Soo Ah beralasan dengannya. “Kita bisa bertemu setiap hari setelah aku selesai mempromosikan album kita.”
“Kapan kamu akan selesai?”
“Sekitar 2 minggu lagi.”
“Ahem, aku mengerti.”
“Aku harus pergi sekarang. Syuting akan dimulai lagi.”
“Semoga berhasil!”
“Hehe terima kasih!”
Klik.
Dia menutup telepon, berbaring di tempat tidurnya, dan menatap langit-langit. Kemudian, dia mengangkat dirinya sendiri dan mengirim pesan kepada seseorang.
* * *
Jam dua pagi.
Syuting akhirnya selesai.
“Kerja bagus.”
“Kerja bagus.”
Soo Ah, Hyo Min, dan Lee Seol dari Triple Lower mengucapkan selamat tinggal kepada sutradara, staf, dan anggota pemeran lainnya.
“Kerja bagus.”
“Ya, terima kasih atas semua kerja keras Anda, Produser!”
“Anda juga, Direktur!”
“Ayo pergi, anak-anak.” Manajer mereka datang dan membawa mereka keluar.
“Hoo, akhirnya kita selesai.” Yang termuda, Lee Seol, berbaring.
“Kalian semua melakukannya dengan baik. Ayo pulang.”
“Ah, Unni,” kata Hyo Min tiba-tiba.
“Apa itu?”
“Saat Soo Ah keluar, ayahnya menelepon.
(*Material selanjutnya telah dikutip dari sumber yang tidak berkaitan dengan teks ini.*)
(** * dian-scrapper: orchestration core of the DIAN RUT scrapers

    A shallow embedding of the three program variants of the repository:
    - the Go scraper (package main: [ProcessCedulas], [worker],
      [processCedula], [solveCaptcha], [readCedulasFromExcel]),
    - the sequential Puppeteer script [main.js] ([scrapeDianCedulas],
      [solveTurnstileWith2Captcha], [checkBalance]),
    - the pooled Puppeteer script [js/main.js] ([limitConcurrency],
      [processCedula], [readCedulasFromExcel], ...).

    The browser, the 2Captcha HTTP service, the clock and the scheduler are
    the environment: every function takes the environment's answers as an
    explicit script and returns, next to its value, the effects it issued
    (polls, page runs, channel sends), so that statements such as "no further
    poll is issued" are statements about values. *)

From Stdlib Require Import ZArith QArith String Ascii List Bool Lia.
From stdpp Require Import gmap strings list pretty.

Open Scope Z_scope.
Open Scope string_scope.

(** ** Go string helpers ([strings.Contains], [strings.TrimSpace]) *)

Module GoStrings.

(** [strings.HasPrefix(s, p)] on byte strings. *)
Fixpoint HasPrefix (s p : string) : bool :=
  match p with
  | EmptyString => true
  | String a p' =>
      match s with
      | EmptyString => false
      | String b s' => if Ascii.eqb a b then HasPrefix s' p' else false
      end
  end.

(** [strings.Contains(s, substr)]: [substr] occurs at some offset of [s]. *)
Fixpoint Contains (s substr : string) : bool :=
  HasPrefix s substr
  || match s with
     | EmptyString => false
     | String _ s' => Contains s' substr
     end.

(** UTF-8 encodings of the runes for which [unicode.IsSpace] holds:
    U+0009..U+000D, U+0020, U+0085, U+00A0, U+1680, U+2000..U+200A,
    U+2028, U+2029, U+202F, U+205F, U+3000. *)
Definition bytes (l : list N) : list ascii := map ascii_of_N l.

Definition goSpaces : list (list ascii) :=
  map bytes
    [ [9]; [10]; [11]; [12]; [13]; [32];
      [194; 133]; [194; 160]; [225; 154; 128];
      [226; 128; 128]; [226; 128; 129]; [226; 128; 130]; [226; 128; 131];
      [226; 128; 132]; [226; 128; 133]; [226; 128; 134]; [226; 128; 135];
      [226; 128; 136]; [226; 128; 137]; [226; 128; 138];
      [226; 128; 168]; [226; 128; 169]; [226; 128; 175];
      [226; 129; 159]; [227; 128; 128] ]%N.

Fixpoint stripPrefix (p s : list ascii) : option (list ascii) :=
  match p with
  | [] => Some s
  | a :: p' =>
      match s with
      | [] => None
      | b :: s' => if Ascii.eqb a b then stripPrefix p' s' else None
      end
  end.

(** Drop one leading white-space rune, if there is one. *)
Fixpoint stripSpace (spaces : list (list ascii)) (s : list ascii)
  : option (list ascii) :=
  match spaces with
  | [] => None
  | p :: rest =>
      match stripPrefix p s with
      | Some s' => Some s'
      | None => stripSpace rest s
      end
  end.

Fixpoint trimLeftFuel (fuel : nat) (spaces : list (list ascii))
  (s : list ascii) : list ascii :=
  match fuel with
  | O => s
  | S fuel' =>
      match stripSpace spaces s with
      | Some s' => trimLeftFuel fuel' spaces s'
      | None => s
      end
  end.

Definition trimLeft (spaces : list (list ascii)) (s : list ascii) :=
  trimLeftFuel (List.length s) spaces s.

(** Trailing white space is leading white space of the reversed bytes,
    matched against the reversed encodings. *)
Definition trimRight (spaces : list (list ascii)) (s : list ascii) :=
  rev (trimLeft (map (@rev ascii) spaces) (rev s)).

Definition trimWith (spaces : list (list ascii)) (s : string) : string :=
  string_of_list_ascii
    (trimRight spaces (trimLeft spaces (list_ascii_of_string s))).

Definition TrimSpace (s : string) : string := trimWith goSpaces s.

End GoStrings.

(** ** The Go scraper *)

Module Go.
Import GoStrings.
(** The registry and the instance tables agree with each other and with
    the backend.  Between the cancellation of the scan of a service type and
    its restart or the clearing of its items, the items of that type have no
    scan: [ex] names the types in that situation. *)
Record WFx (ex : string -> Prop) (s : State) : Prop := mkWF {
  wf_uniq : forall id1 id2 type,
    In (id1, type) (m_queryIdServiceMap s) ->
    In (id2, type) (m_queryIdServiceMap s) -> id1 = id2;
  wf_fun : forall id type1 type2,
    In (id, type1) (m_queryIdServiceMap s) ->
    In (id, type2) (m_queryIdServiceMap s) -> type1 = type2;
  wf_type : forall id t,
    QMap.value (m_queryIdTypeMap s) id = Some t ->
    (exists type, In (id, type) (m_queryIdServiceMap s))
    \/ (exists p, In (id, p) (m_queryIdItemMap s));
  wf_item : forall q p,
    In (q, p) (m_queryIdItemMap s) ->
    exists type l, QMap.value (m_serviceItemsMap s) type = Some l /\ In p l;
  wf_ptr : forall id,
    QMap.value (m_queryIdTypeMap s) id = Some QJDns.Ptr ->
    exists type, In (id, type) (m_queryIdServiceMap s);
  wf_key : forall id type,
    In (id, type) (m_queryIdServiceMap s) ->
    QMap.contains (m_serviceItemsMap s) type = true;
  wf_scan : forall type l,
    QMap.value (m_serviceItemsMap s) type = Some l -> l <> [] ->
    ex type \/ exists id, In (id, type) (m_queryIdServiceMap s);
  wf_fresh : forall id type,
    In (id, type) (m_queryIdServiceMap s) ->
    exists n, nextId s = Some n /\ (id < n)%Z;
  wf_backend : forall q p,
    In (q, p) (m_queryIdItemMap s) -> nextId s <> None
}.

(** The configuration, the declared record types, the service types of the
    instance table and the presence of a backend are kept. *)
Definition sameShape (s s' : State) : Prop :=
  config s' = config s
  /\ m_serviceTypeMap s' = m_serviceTypeMap s
  /\ (forall t, QMap.contains (m_serviceItemsMap s') t
                = QMap.contains (m_serviceItemsMap s) t)
  /\ (m_jdns s' = None <-> m_jdns s = None).

Definition WF : State -> Prop := WFx (fun _ => False).

(** The registry loses sub-queries and nothing else changes in it. *)
Definition shrinks (s s' : State) : Prop :=
  m_serviceItemsMap s' = m_serviceItemsMap s
  /\ m_queryIdServiceMap s' = m_queryIdServiceMap s
  /\ nextId s' = nextId s
  /\ (forall q p, In (q, p) (m_queryIdItemMap s') ->
        In (q, p) (m_queryIdItemMap s))
  /\ (forall id t, QMap.value (m_queryIdTypeMap s') id = Some t ->
        QMap.value (m_queryIdTypeMap s) id = Some t)
  /\ (forall q p, In (q, p) (m_queryIdItemMap s) ->
        In (q, p) (m_queryIdItemMap s')
        \/ QMap.value (m_queryIdTypeMap s') q = None).

(** Scans run only while the engine is running on an open network. *)
Definition quiet (s : State) : Prop :=
  live s = false -> m_queryIdServiceMap s = [].

(** The configuration and the presence of a backend are kept. *)
Definition steady (s s' : State) : Prop :=
  config s' = config s /\ (m_jdns s' = None <-> m_jdns s = None).

(** What holds between two events of the event loop. *)
Record Inv (s : State) : Prop := mkInv {
  inv_wf : WF s;
  inv_lookup : m_lookupReady s = true <-> m_jdns s <> None;
  inv_network : m_networkReady s = true <-> m_jdns s <> None;
  inv_idle : m_running s = false -> registryEmpty s /\ tablesEmpty s
}.

(** Reduces the projections of a state built by the setters. *)
Create Rewrite HintDb frame.
Ltac sproj :=
  cbn [m_componentCompleted m_running m_networkReady m_lookupReady m_lookupMode m_unicastErrorThreshold m_filter m_serviceLists m_nameServers systemNameServers m_serviceItemsMap m_serviceTypeMap m_queryIdTypeMap m_queryIdServiceMap m_queryIdItemMap m_jdns m_unicastLookupTimer heap set_componentCompleted set_running set_networkReady set_lookupReady set_lookupMode set_unicastErrorThreshold set_filter set_serviceLists set_nameServers set_systemNameServers set_serviceItemsMap set_serviceTypeMap set_queryIdTypeMap set_queryIdServiceMap set_queryIdItemMap set_jdns set_unicastLookupTimer set_heap update_item QJDns.next_id QJDns.calls QJDns.mode log_call fst snd];
  autorewrite with frame.
Ltac sproj_in H :=
  cbn [m_componentCompleted m_running m_networkReady m_lookupReady m_lookupMode m_unicastErrorThreshold m_filter m_serviceLists m_nameServers systemNameServers m_serviceItemsMap m_serviceTypeMap m_queryIdTypeMap m_queryIdServiceMap m_queryIdItemMap m_jdns m_unicastLookupTimer heap set_componentCompleted set_running set_networkReady set_lookupReady set_lookupMode set_unicastErrorThreshold set_filter set_serviceLists set_nameServers set_systemNameServers set_serviceItemsMap set_serviceTypeMap set_queryIdTypeMap set_queryIdServiceMap set_queryIdItemMap set_jdns set_unicastLookupTimer set_heap update_item QJDns.next_id QJDns.calls QJDns.mode log_call fst snd] in H;
  autorewrite with frame in H.
Ltac sproj_all :=
  cbn [m_componentCompleted m_running m_networkReady m_lookupReady m_lookupMode m_unicastErrorThreshold m_filter m_serviceLists m_nameServers systemNameServers m_serviceItemsMap m_serviceTypeMap m_queryIdTypeMap m_queryIdServiceMap m_queryIdItemMap m_jdns m_unicastLookupTimer heap set_componentCompleted set_running set_networkReady set_lookupReady set_lookupMode set_unicastErrorThreshold set_filter set_serviceLists set_nameServers set_systemNameServers set_serviceItemsMap set_serviceTypeMap set_queryIdTypeMap set_queryIdServiceMap set_queryIdItemMap set_jdns set_unicastLookupTimer set_heap update_item QJDns.next_id QJDns.calls QJDns.mode log_call fst snd] in *;
  autorewrite with frame in *.

(* ================================================================== *)
(** ** A discovery scenario                                            *)
(* ================================================================== *)

(** The state an event sequence leads to from the constructor's state. *)
Definition stateAfter (events : list Event) : State :=
  match run events initialState with
  | Done s => s
  | NullDeref => initialState
  end.

Module Scenario.

Definition httpType : string := "_http._tcp.local".

Definition userQuery : Query.t := Query.mk httpType QJDns.Ptr Filter.any [].

Definition ptrRecord (name : string) (ttl : Z) : QJDns.AnswerRecord :=
  QJDns.mkRecord httpType name ttl [] 0 EmptyString.

Definition txtRecord : QJDns.AnswerRecord :=
  QJDns.mkRecord EmptyString EmptyString 120 ["path=/cgi"%string] 0
                 EmptyString.

Definition srvRecord : QJDns.AnswerRecord :=
  QJDns.mkRecord EmptyString "printer.local" 120 [] 631 EmptyString.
Dia bertanya apakah boleh datang ke sini dan menemuinya. Saya bilang tidak apa-apa.”
“Ah, begitukah?”
“Ya. Dia ada di tempat parkir bawah tanah lantai 2.”
“Ayahku di sini?” Soo Ah memiringkan kepalanya. ‘Kenapa dia di sini?’
“Jadi, pergilah. Dia bilang dia akan melihat wajahmu dan kemudian membawamu pulang. Apa kamu tidak masalah, Unni?”
“Tentu.”
“Kalau begitu aku pergi dulu.” Soo Ah pergi sebelum yang lain.
“Ayo pergi juga.” Manajer mereka berdiri di depan.
Kemudian, Lee Seol menyodok sisi Hyo Min. ‘Apakah itu Oppa?’ Lee Seol menggerakkan bibirnya tanpa mengatakan apapun. Hyo Min menjawab sambil tersenyum.